New Jersey is set to charge companies with workers on Medicaid. Other states may follow

(AP)– New Jersey is launching a new fee on companies whose workers have Medicaid health coverage instead of being covered by their employers. Other states are considering it, too.

Democratic lawmakers and governors see it as a way to help pay for the joint federal and state insurance program that covers low-income residents as federal policy changes are expected to make the program more expensive for states and may lead to a reduction in the number of people with coverage.

Proponents also say it’s about fairness because employers benefit from having some lower-income workers with taxpayer-funded health coverage.

Business groups object. So do some liberal policy organizations.

New Jersey is putting the fee in place

New Jersey Gov. Mikie Sherrill signed a measure Tuesday night to charge employers that have at least 50 workers covered by Medicaid, and the state budget she approved earlier in the week counts on raising $145 million this year from the program.

Under the plan, companies will be billed for each employee and employees’ dependent receiving Medicaid, the joint state-federal insurance program.

The fees per person would start at $325 a year for companies with 50 to 249 Medicaid beneficiaries and top out at $725 annually for employers with at least 500 recipients.

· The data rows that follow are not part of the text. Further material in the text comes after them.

(** [at_socket], and when it succeeds. *)
Lemma open_spec s ty device_ok sem_ok mutex_ok :
  inv s ->
  exists r k', at_socket ty device_ok sem_ok mutex_ok s.(tab) = Some (r, k') /\
    ((r = -1 /\ (k' = s.(tab) \/ exists n sd ty', added s.(tab) k' n sd (ty', AT_SOCKET_NONE, [])) /\
      ~ (device_ok = true /\ sem_ok = true /\ mutex_ok = true /\ (ty = SOCK_STREAM \/ ty = SOCK_DGRAM) /\ (length (_socket_list s.(tab)) < socket_num)%nat)) \/
     (exists n, added s.(tab) k' n r (type_of ty, AT_SOCKET_OPEN, []))).
Proof.
  intros Hs. unfold at_socket, type_of.
  assert (forall st, exists r k', (if negb device_ok then ret (-1) else
      r <- alloc_socket_by_device sem_ok mutex_ok ;;
      match r with
      | None => ret (-1)
      | Some n => on_entry n (with_type st) ;;; on_entry n (set_state AT_SOCKET_OPEN) ;;; e <- get_entry n ;; ret e.(socket)
      end) (tab s) = Some (r, k') /\
    ((r = -1 /\ (k' = s.(tab) \/ exists n sd ty', added s.(tab) k' n sd (ty', AT_SOCKET_NONE, [])) /\
      ~ (device_ok = true /\ sem_ok = true /\ mutex_ok = true /\ (length (_socket_list s.(tab)) < socket_num)%nat)) \/
     (exists n, added s.(tab) k' n r (st, AT_SOCKET_OPEN, [])))) as Hopen.
  { intros st. destruct device_ok; cbn [negb]; [|eexists _, _; split; [reflexivity|]; left; split; [done|]; split; [by left|]; by intros (? & _)].
    destruct (alloc_spec (tab s) sem_ok mutex_ok (inv_table _ Hs)) as [(Hl & E)|(n & k' & sd & ty' & Ha & E)]; unfold bind at 1; rewrite E.
    - eexists _, _. split; [reflexivity|]. left. split; [done|]. split; [by left|]. intros (_ & _ & _ & ?). lia.
    - destruct (sem_ok && mutex_ok) eqn:Eb.
      + unfold bind at 1. rewrite on_entry_put. unfold bind at 1. rewrite on_entry_put, entry_put_eq. unfold bind, get_entry, gets. rewrite entry_put_eq.
        set (e := sockets k' n) in *. pose proof (add_conn _ _ _ _ _ Ha) as Hc. fold e in Hc. injection Hc as _ Hst Hpk.
        eexists _, _. split; [reflexivity|]. right. exists n. assert (socket (set_state AT_SOCKET_OPEN (with_type st e)) = sd) as ->
          by (destruct (add_new _ _ _ _ _ Ha) as [_ Es]; done).
        refine (added_upd _ _ _ _ _ _ _ Ha _). apply (upd_trans _ (put k' n (with_type st e)) _ _ (conn_of (with_type st e))); [by apply put_upd|].
        apply put_upd; [by rewrite entry_put_eq|by rewrite entry_put_eq|]. unfold conn_of. cbn. by rewrite Hpk.
      + eexists _, _. split; [reflexivity|]. left. split; [done|]. split; [right; by exists n, sd, ty'|].
        intros (_ & -> & -> & _). done. }
  destruct (Z.eqb_spec ty SOCK_STREAM) as [E1|E1].
  { destruct (Hopen AT_SOCKET_TCP) as (r & k' & E & H). exists r, k'. split; [done|]. destruct H as [(A & B & C)|H]; [left|by right].
    split; [done|]. split; [done|]. intros (? & ? & ? & _ & ?). by apply C. }
  destruct (Z.eqb_spec ty SOCK_DGRAM) as [E2|E2].
  { destruct (Hopen AT_SOCKET_UDP) as (r & k' & E & H). exists r, k'. split; [done|]. destruct H as [(A & B & C)|H]; [left|by right].
    split; [done|]. split; [done|]. intros (? & ? & ? & _ & ?). by apply C. }
  eexists _, _. split; [reflexivity|]. left. split; [done|]. split; [by left|]. intros (_ & _ & _ & [?|?] & _); done.
Qed.

Lemma skt_open_good s t ty device_ok sem_ok mutex_ok : inv s -> good s (sock_step (AOpen t ty device_ok sem_ok mutex_ok) s).
Proof.
  intros Hs. cbn [sock_step]. destruct (open_spec s ty device_ok sem_ok mutex_ok Hs) as (r & k' & -> & [(-> & Hk & _)|(n & Ha)]).
  - eexists _, _. split; [reflexivity|]. cbn [spec_step]. destruct Hk as [->|(n & sd & ty' & Ha)].
    + split; [by destruct s|]. by left.
    + split; [by apply (added_inv s k' n sd _ _ Hs Ha)|]. right. exists sd, ty'. by apply (added_view s k' n).
  - pose proof (add_least _ _ _ _ _ Ha) as (Hr & _). rewrite (proj2 (Z.ltb_ge r 0)) by done.
    eexists _, _. split; [reflexivity|]. split.
    + apply (added_inv s k' n r _ _ Hs Ha). intros j Hj. by rewrite fn_lookup_insert_ne.
    + cbn [spec_step]. by apply (added_view s k' n).
Qed.

(** ** Every step *)

Lemma skt_good s a : inv s -> enabled a s -> good s (sock_step a s).
Proof.
  intros Hs Ha. destruct a as [t ty device_ok sem_ok mutex_ok|t sd|t sd data to_|t sd how|t sd|t result|n|n ok bytes].
  - by apply skt_open_good.
  - by apply skt_connect_call_good.
  - by apply skt_send_call_good.
  - by apply (skt_close_good s t sd).
  - by apply skt_close_good.
  - by apply skt_answer_good.
  - by apply skt_closed_good.
  - by apply skt_data_good.
Qed.

Lemma skt_initial_inv s : initial s -> inv s.
Proof.
  intros (Hl & Hm & Hp & Ho). split.
  - split; rewrite Hl; [done|]. intros n. rewrite Hm. split; [by intros ?%not_elem_of_nil|by intros [_ ?]].
  - intros sd t. by rewrite Ho.
  - intros t sd n. by rewrite Hp.
Qed.

Lemma skt_reach_inv s : reach s -> inv s.
Proof.
  induction 1 as [s Hi|s a l s' _ IH Ha E]; [by apply skt_initial_inv|].
  destruct (skt_good s a IH Ha) as (l' & s'' & E' & Hi & _). rewrite E in E'. by injection E' as <- <-.
Qed.

(** C19: Threads that use only sockets of their own see a set of numbered connections:
    every step returns; opening gives the least number that is not in use, and
    succeeds whenever the device, memory and one of the five entries are there;
    connecting, sending, closing and notices of the module change the state of
    their own socket only, and data are appended to the packets of theirs; closing
    gives the number back, whatever the module answers.  While a thread waits for
    the module, its entry stays the one of its socket. *)
Theorem sockets_are_independent s :
  reach s ->
  (forall a, enabled a s -> exists l s', sock_step a s = Some (l, s') /\ spec_step (view s) l (view s')) /\
  (forall t ty, ty = SOCK_STREAM \/ ty = SOCK_DGRAM -> (length (_socket_list s.(tab)) < socket_num)%nat ->
     exists sd s', sock_step (AOpen t ty true true true) s = Some (LOpened sd (type_of ty), s') /\ s'.(owner) sd = Some t) /\
  (forall sd t, s.(owner) sd = Some t -> view s sd <> None) /\
  (forall t sd n, waits_on (s.(pcs) t) = Some (sd, n) -> at_get_socket sd s.(tab) = Some (Some n, s.(tab)) /\ s.(owner) sd = Some t) /\
  (length (_socket_list s.(tab)) <= socket_num)%nat.
Proof.
  intros Hr. apply skt_reach_inv in Hr as Hs. pose proof (inv_table _ Hs) as Hk. split_and!.
  - intros a Ha. destruct (skt_good s a Hs Ha) as (l & s' & E & _ & Hsp). by exists l, s'.
  - intros t ty Hty Hl. cbn [sock_step]. destruct (open_spec s ty true true true Hs) as (r & k' & -> & [(_ & _ & Hno)|(n & Ha)]); [by destruct Hno|].
    pose proof (add_least _ _ _ _ _ Ha) as (Hr0 & _). rewrite (proj2 (Z.ltb_ge r 0)) by done.
    eexists _, _. split; [reflexivity|]. cbn [owner]. by rewrite fn_lookup_insert.
  - intros sd t Ho. destruct (inv_owner _ Hs sd t Ho) as [n Hn]. by rewrite (view_found s sd n).
  - intros t sd n Hw. destruct (inv_waits _ Hs t sd n Hw) as [Ho Hf]. split; [|done]. unfold at_get_socket, gets.
    by rewrite (proj2 (get_found _ _ _ Hk) Hf).
  - rewrite <- (length_seq socket_num 0). apply submseteq_length, NoDup_submseteq; [apply (ascending_nodup (sockets (tab s)) 0), Hk|].
    intros x Hx. apply Hk in Hx as [Hx _]. apply elem_of_seq. lia.
Qed.

(** Two threads open sockets; the first one is closed, and its number is given to
    the next. *)
Definition empty_table : table :=
  mk_table (fun _ => mk_entry (mk_sock false AT_SOCKET_NONE [] 0 0 0) 0 AT_SOCKET_INVALID 0 0 0) [].
Definition demo_start : sys := mk_sys empty_table (fun _ => Idle) (fun _ => None).

Fixpoint run_all (l : list action) (s : sys) : option (list slabel * sys) :=
  match l with
  | [] => Some ([], s)
  | a :: l =>
      match sock_step a s with
      | Some (x, s) => match run_all l s with Some (xs, s) => Some (x :: xs, s) | None => None end
      | None => None
      end
  end.

Fixpoint run_ok (l : list action) (s : sys) : Prop :=
  match l with
  | [] => True
  | a :: l => enabled a s /\ match sock_step a s with Some (_, s) => run_ok l s | None => True end
  end.

Lemma skt_reach_run l : forall s xs s', reach s -> run_ok l s -> run_all l s = Some (xs, s') -> reach s'.
Proof.
  induction l as [|a l IH]; intros s xs s' Hr Hok E; cbn [run_all] in E; [by injection E as <- <-|].
  destruct Hok as [Ha Hok]. destruct (sock_step a s) as [[x s1]|] eqn:Es; [|done].
  destruct (run_all l s1) as [[ys s2]|] eqn:El; [|done]. injection E as <- <-.
  apply (IH s1 ys s2); [|done|done]. by apply (reach_step s a x).
Qed.

Definition demo_run : list action :=
  [AOpen 1 SOCK_STREAM true true true; AOpen 2 SOCK_DGRAM true true true; AConnect 1 0; AAnswer 1 0; AData 1 true [7; 8];
   ASend 2 1 [1; 2; 3] true; AClose 1 0; AAnswer 2 0; AAnswer 1 0; AOpen 1 SOCK_DGRAM true true true].

Lemma sockets_are_independent_witness :
  exists l s, run_all demo_run demo_start = Some (l, s) /\
    l = [LOpened 0 AT_SOCKET_TCP; LOpened 1 AT_SOCKET_UDP; LTau; LState 0 AT_SOCKET_CONNECT; LData 1 [7; 8]; LTau;
         LState 0 AT_SOCKET_CLOSED; LState 1 AT_SOCKET_CONNECT; LFreed 0; LOpened 0 AT_SOCKET_UDP] /\
    view s 1 = Some (AT_SOCKET_UDP, AT_SOCKET_CONNECT, [([7; 8], 0)]) /\ view s 0 <> None.
Proof.
  destruct (run_all demo_run demo_start) as [[l s]|] eqn:E; [|by vm_compute in E].
  exists l, s. split; [done|]. split; [by vm_compute in E; injection E as <- <-|]. split; [vm_compute in E; injection E as <- <-; by vm_compute|].
  apply (sockets_are_independent s) with (t := 1%nat).
  - apply (skt_reach_run demo_run demo_start l s); [constructor; done| |done]. vm_compute. repeat split; try done; first [lia|by left].
  - vm_compute in E. injection E as <- <-. by vm_compute.
Defined.

(** Defects of opening and connecting. *)

(** When there is no memory for the semaphore of a new socket, its entry stays in
    use although nobody has the socket: after five times no socket can be opened
    any more. *)
Theorem failed_open_leaks_entry :
  exists s l s', run_all (replicate 5 (AOpen 1 SOCK_STREAM true false true)) demo_start = Some (l, s) /\
    (forall sd, s.(owner) sd = None) /\ sock_step (AOpen 1 SOCK_STREAM true true true) s = Some (LRefused, s').
Proof.
  destruct (run_all (replicate 5 (AOpen 1 SOCK_STREAM true false true)) demo_start) as [[l s]|] eqn:E; [|by vm_compute in E].
  destruct (sock_step (AOpen 1 SOCK_STREAM true true true) s) as [[x s']|] eqn:E'.
  - exists s, l, s'. split; [done|]. vm_compute in E. injection E as <- <-. split; [done|]. vm_compute in E'. by injection E' as <- <-.
  - vm_compute in E. injection E as <- <-. by vm_compute in E'.
Qed.

(** The module reports that the connection is closed after it has answered and
    before the thread goes on: the socket is taken for connected. *)
Theorem connect_overwrites_close n k :
  exists k1 k2, magic (sk (sockets k n)) = true -> on_sk n at_closed_notice_cb k = Some (tt, k1) /\ state (sk (sockets k1 n)) = AT_SOCKET_CLOSED /\
    connect_end n 0 k1 = Some (Done 0, k2) /\ state (sk (sockets k2 n)) = AT_SOCKET_CONNECT.
Proof.
  destruct (magic (sk (sockets k n))) eqn:Em; [|by exists k, k].
  destruct (closed_notice_spec _ Em) as (x' & E & _ & S' & _). exists (put k n (with_sk x' (sockets k n))).
  eexists. intros _. rewrite (on_sk_put _ _ _ _ E). split; [done|]. rewrite entry_put_eq. split; [done|]. split; [reflexivity|].
  cbn. rewrite !fn_lookup_insert. done.
Qed.

(** ** Options and the module *)

(** A timeout comes back in milliseconds. *)
Lemma timeout_option_roundtrip s sd n optname sec usec :
  inv s -> found s.(tab) sd n -> optname = SO_RCVTIMEO \/ optname = SO_SNDTIMEO -> 0 <= sec < 2000000 -> 0 <= usec < 1000000 ->
  exists k', at_setsockopt sd SOL_SOCKET optname sec usec s.(tab) = Some (0, k') /\
    at_getsockopt sd SOL_SOCKET optname k' = Some ((0, Some (sec, usec / 1000 * 1000)), k').
Proof.
  intros Hs Hf Ho Hsec Husec. pose proof (inv_table _ Hs) as Hk.
  assert (0 <= Z.quot usec 1000 < 1000) as Hq by (rewrite Z.quot_div_nonneg by lia; pose proof (Z.div_lt_upper_bound usec 1000 1000); pose proof (Z.div_pos usec 1000); lia).
  set (t := s32 (sec * 1000 + Z.quot usec 1000)). assert (t = sec * 1000 + usec / 1000) as Et
    by (unfold t; rewrite s32_small by lia; rewrite Z.quot_div_nonneg by lia; done).
  assert (0 <= usec / 1000 < 1000) by (rewrite <- Z.quot_div_nonneg by lia; done).
  assert (u32 t / 1000 = sec /\ u32 t mod 1000 * 1000 = usec / 1000 * 1000) as [E1 E2].
  { rewrite u32_small by (rewrite Et; lia). rewrite Et. split.
    - rewrite Z.add_comm, Z.div_add by lia. rewrite (Z.div_small (usec / 1000)); lia.
    - rewrite Z.add_comm, Z.mod_add by lia. rewrite Z.mod_small; lia. }
  unfold at_setsockopt, at_get_socket, bind at 1, gets at 1. rewrite (proj2 (get_found _ _ _ Hk) Hf). cbv zeta. fold t.
  assert (forall e, socket e = socket (sockets (tab s) n) -> magic (sk e) = magic (sk (sockets (tab s) n)) ->
    get_from (sockets (put (tab s) n e)) sd (_socket_list (put (tab s) n e)) = Some n) as Hget.
  { intros e H1 H2. pose proof (put_upd (tab s) n e _ H1 H2 eq_refl) as Hu. apply get_found; [by apply (upd_ok _ _ _ _ Hu)|].
    by apply (upd_found _ _ _ _ _ _ Hu). }
  set (e0 := sockets (tab s) n) in *.
  destruct Ho as [-> | ->];
    [set (e := mk_entry (sk e0) (socket e0) (type e0) t (send_timeout e0) (sendevent e0))
    |set (e := mk_entry (sk e0) (socket e0) (type e0) (recv_timeout e0) t (sendevent e0))];
    (exists (put (tab s) n e); split; [reflexivity|]); unfold at_getsockopt, at_get_socket, bind at 1, gets at 1; rewrite (Hget e) by done;
    unfold get_entry, bind, gets; rewrite entry_put_eq;
    (transitivity (Some ((0, Some (u32 t / 1000, u32 t mod 1000 * 1000)), put (tab s) n e)); [reflexivity|by rewrite E1, E2]).
Qed.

Federal Medicaid changes are prompting Democratic-led states to act

A bill passed this week in California doesn’t impose a charge now, but it does direct the state administration to present lawmakers options for doing so next year.

Finishing the job would fall to the successor of Gov. Gavin Newsom, a Democrat who is leaving office in January. Democratic gubernatorial candidate Xavier Becerra has made an employer charge part of his election platform.

State Sen. John Laird, a Democrat who sponsored the California proposal, said the big tax and policy law President Donald Trump signed a year ago was a major factor in the need for action because it could prompt the state to spend more on Medicaid to plug holes left by federal changes.

The nonpartisan Congressional Budget Office expects more than 10 million people will be uninsured because of the law by 2034. It requires some beneficiaries to work, be in school or volunteer — and requires even more to document whether they meet the requirements. Most employees at the bigger companies would not be at risk of losing Medicaid coverage as long as they’re working at least 20 hours a week.

Laird also said there’s an equity issue involved.

“If you’re a small business person in California, you are quite likely paying for health insurance for your employees. And through your taxes, you’re paying for health insurance for some of the biggest employers in California,” he said. “And that’s not fair.”

Legislation with similar intents passed one legislative chamber in both Colorado and Oregon this year, but neither made it to law. A measure was also introduced in Washington.

Connecticut Gov. Ned Lamont, a Democrat who is seeking a third term in November’s election, has called for the same move there with the idea of making it a part of the state budget that would kick in two years from now.

Opposition comes from business and some liberal groups

It’s no surprise that business organizations have criticized the approach, which would add to their expenses.

“The fact remains that many job-creators are still going to be penalized for something they have no control over,” Christopher Emigholz, the chief government affairs officer at the New Jersey Business and Industry Association, said in a statement. “If an employee declines an employer-provided health plan because they’d rather be on Medicaid, it is unfair to penalize the employer for that employee’s decision.”

Some left-leaning policy organizations also oppose the charges.

Gideon Lukens, who analyzes health policy at the left-leaning Center on Budget and Policy Priorities, said that while the idea may be well-intentioned, it could lead companies to employ fewer people from low-income household or single parents. He said companies could also consider the policy in decisions about whom to hire or lay off — and also on where to locate or how many workers to employ.

And, he said, it could make employees — or potential employees — less likely to enroll in Medicaid knowing it would make them less attractive to employers.

“Usually, when I see a tax on something it’s going to discourage whatever being taxed,” he said in an interview.

New Jersey’s legislation tries to address some of the concerns. It would exempt temporary, seasonal and part-time employees. It would also bar employment decisions based on a workers’ Medicaid status.

The idea has come up before, though it’s never stuck for long

Charging companies whose workers are covered by Medicaid isn’t a new idea. At least two states have previously enacted it, and it’s been proposed in Congress.

Massachusetts lawmakers in 2017 adopted a charge on employers up to $750 per nondisabled worker who was covered through Medicaid or a state-subsidized health exchange plan. The program began in 2018 was not renewed when it expired the next year.

An even earlier policy in Maryland, in 2006, immediately affected only Walmart. An industry group challenged it in court and won, stopping the fees. A federal judge found that it required the company to track and allocate employment benefits differently in Maryland than in other states in violation of a federal law that governs self-insured employee health plans.

The latest generation of proposals may avoid that legal pitfall by not referencing those health plans in the legislation.